A história evolui com ecos de revolução e resistência, e o reconhecimento de que é fútil tentar separar o pessoal do político. Carol Hanish tenta nos avisar isso há décadas. Aos poucos, com a voz roubada, June aprende a usar o silêncio como arma, e é ele a bomba que cai sobre a sua família nos minutos finais da série. No livro, ela é menos revolucionária, e mais testemunha.
Mas essa não é uma história sobre resistência, sobre mulheres, ou sobre ficção científica. É sobre horror. Ainda pior quando Margaret Atwood declara para o New York Times que uma de suas regras era apenas utilizar eventos que tivessem acontecido na história. “Nada de leis ou atrocidades inventadas. Deus está nos detalhes, eles dizem. O diabo também”.
Leio relato atrás de relato de amigas comovidas, ultrajadas, raivosas, nervosas com o que acabaram de assistir. E se isso acontecer?
Mas já acontece.

Mais de 700 milhões de mulheres estão em casamentos forçados que aconteceram antes que completassem 18 anos, e 250 milhões delas casaram antes dos 15. Duzentos milhões de meninas em 30 países diferentes tiveram, assim como a personagem de Alexis Bledel, o clitóris arrancado.
No Líbano, estupro marital é considerado um direito, e no Iêmen mulheres não podem sair de casa sem a permissão do marido. A pornografia no mundo inteiro é mais uma forma de estupro institucionalizado, disponível a um clique do mouse para a punheta do homem mais próximo.
A Chechênia cria campos de concentração para gays, traidores do gênero na nomenclatura de Atwood.
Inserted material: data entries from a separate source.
(** ** The specification *)

Definition discounted (tier : string) (item : LineItemRequest) : bool :=
  EqualFold (TrimSpace tier) "vip" && EqualFold (li_Category item) "service".
Definition taxed (region : string) (item : LineItemRequest) : bool :=
  EqualFold (TrimSpace region) "EU" && negb (EqualFold (li_Category item) "tax_exempt").
Definition line_price (request : CheckoutRequest) (currency : Currency) (item : LineItemRequest) (p : LinePrice) : Prop :=
  EqualFold (li_Category item) restrictedCategory = false ∧
  (∃ unit_, MoneyNew (li_UnitPrice item) currency = inr unit_ ∧
     nearest (value unit_ * inject_Z (li_Quantity item)) currency (lp_line p)) ∧
  rules_price (discounted (co_CustomerTier request) item) (taxed (co_Region request) item) p.
(** How a response shows a line and a rule. *)
Definition quoted (ip : LineItemRequest * LinePrice) (q : LineQuote) : Prop :=
  lq_LineID q = li_LineID ip.1 ∧ lq_SKU q = li_SKU ip.1 ∧ lq_Category q = li_Category ip.1 ∧
  lq_Quantity q = li_Quantity ip.1 ∧ shown formatAmount (lp_line ip.2) (lq_LineTotal q).
Definition status_of (applies : bool) : string := if applies then RuleAccepted else RuleSkipped.
Definition item_rules (request : CheckoutRequest) (item : LineItemRequest) : list (string * string * string) :=
  [("vip-service-discount", li_LineID item, status_of (discounted (co_CustomerTier request) item));
   ("regional-vat", li_LineID item, status_of (taxed (co_Region request) item))].
Definition rule_key (r : RuleDecision) : string * string * string := (rd_Name r, rd_LineID r, rd_Status r).

(** ** Running the parts *)

Lemma applyDiscountRule_val l item tier c (s : St) m rule c' s' :
  applyDiscountRule l item tier c s = (Val (m, rule), c', s') →
  share l (5 # 100) (discounted tier item) m ∧
  rule_key rule = ("vip-service-discount", li_LineID item, status_of (discounted tier item)).
Proof.
  unfold applyDiscountRule, discounted.
  intros (z & c1 & s1 & Hz%(zero_share _ _ (5 # 100)) & H)%bind_val.
  destruct (EqualFold (TrimSpace tier) "vip"); cbn [negb andb] in *; [|by injection H as <- <- _ _].
  destruct (EqualFold (li_Category item) "service"); cbn [negb] in *; [|by injection H as <- <- _ _].
  apply bind_val in H as (d & c3 & s3 & Hd%(share_run _ _ _ (5 # 100)) & H); [|done].
  apply bind_val in H as (v & c4 & s4 & _ & H). by injection H as <- <- _ _.
Qed.
Lemma applyTaxRule_val l item region c (s : St) m rule c' s' :
  applyTaxRule l item region c s = (Val (m, rule), c', s') →
  share l (20 # 100) (taxed region item) m ∧
  rule_key rule = ("regional-vat", li_LineID item, status_of (taxed region item)).
Proof.
  unfold applyTaxRule, taxed.
  intros (z & c1 & s1 & Hz%(zero_share _ _ (20 # 100)) & H)%bind_val.
  destruct (EqualFold (TrimSpace region) "EU"); cbn [negb andb] in *; [|by injection H as <- <- _ _].
  destruct (EqualFold (li_Category item) "tax_exempt"); cbn [negb] in *; [by injection H as <- <- _ _|].
  apply bind_val in H as (d & c3 & s3 & Hd%(share_run _ _ _ (20 # 100)) & H); [|done].
  apply bind_val in H as (v & c4 & s4 & _ & H). by injection H as <- <- _ _.
Qed.

(** What one turn, and what the loop, adds to the totals. *)
Definition rounded_totals (t : Totals) : Prop :=
  rounded (tt_subtotal t) ∧ rounded (tt_discountTotal t) ∧ rounded (tt_taxTotal t).
Record added (request : CheckoutRequest) (currency : Currency) (items : list LineItemRequest) (t t' : Totals)
    (lines : list LinePrice) : Prop := {
  add_lines : Forall2 (line_price request currency) items lines;
  add_subtotal : (value (tt_subtotal t') == value (tt_subtotal t) + sum_of lp_line lines)%Q;
  add_discount : (value (tt_discountTotal t') == value (tt_discountTotal t) + sum_of lp_discount lines)%Q;
  add_tax : (value (tt_taxTotal t') == value (tt_taxTotal t) + sum_of lp_tax lines)%Q;
  add_totals : rounded_totals t';
  add_quotes : ∃ quotes, tt_lines t' = tt_lines t ++ quotes ∧ Forall2 quoted (zip items lines) quotes;
  add_rules : ∃ rules, tt_rules t' = tt_rules t ++ rules ∧ map rule_key rules = concat (map (item_rules request) items)
}.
Na Argélia e na Tunísia estupradores podem escapar do julgamento se casarem com as vítimas, e no Marrocos e na Arábia Saudita as vítimas de estupro podem ser processadas pelo crime. Ainda nesse último, mulheres precisam de permissão do seu guardião homem para casar, se divorciar, estudar, trabalhar, e até mesmo ter uma conta no banco. Elas são proibidas de votar e dirigir.
O Estado Islâmico faz rituais religiosos, com orações, antes estuprar as mulheres Yazidi da Síria e da Turquia, escravizadas para que possam engravidar e parir crianças que serão criadas como soldados da causa.
E, assim como na história, elas tentam fugir. Fogem para o que tem mais perto: a Europa. Na Alemanha, estima-se que existam 25 mil mulheres Yazidi. Só que, diferentemente de quando vemos na série, em vez de ficarmos emocionados e torcendo pela personagem, queremos expulsar os refugiados.
Desde o impeachment da presidenta Dilma Rousseff, os números de refugiados acolhidos no Brasil têm diminuído, embora o número de pedidos aumente. Em um país em que políticos como Jair Bolsonaro, uma encarnação perfeita do poder da série, têm espaço, não é difícil entender os motivos.
Basta uma crise política, econômica e religiosa para que os direitos das mulheres sejam questionados. E não sou eu que estou dizendo, é a Simone de Beauvoir.
Apesar disso, ainda podemos resistir.
Ainda.
Porque a história se repete.

https://www.cartacapital.com.br/blogs/a-redoma-de-livros/quando-me-sinto-uma-personagem-de-the-handmaid2019s-tale   18/11/2017

Em tempo: Gênesis 30: 1- 9 

Vendo que não dava filho a Jacó, Raquel ficou com inveja de sua irmã e disse a Jacó: Ou você me dá filhos ou eu morro. Jacó ficou irritado com Raquel, e disse: Por acaso eu sou Deus para lhe negar a maternidade? Raquel respondeu: Aqui está minha serva Bala. una-se a ela, para que ela dê à luz sobre meus joelhos. Assim terei filhos por meio dela. Então Raquel lhe deu sua serva Bala como mulher, e Jacó uniu-se a Bala. Bala concebeu e deu a luz um filho para Jacó. Raquel disse: Deus me fez justiça; ouviu minha voz e me deu um filho. Por isso, o chamou Dã. Bala, a serva de Raquel, concebeu outra vez e gerou um segundo filho para Jacó. Raquel disse: Deus me fez competir com minha irmã, e eu venci. E ela o chamou de Neftali.

Bíblia Sagrada, Edição Pastoral, Paulus, 1990.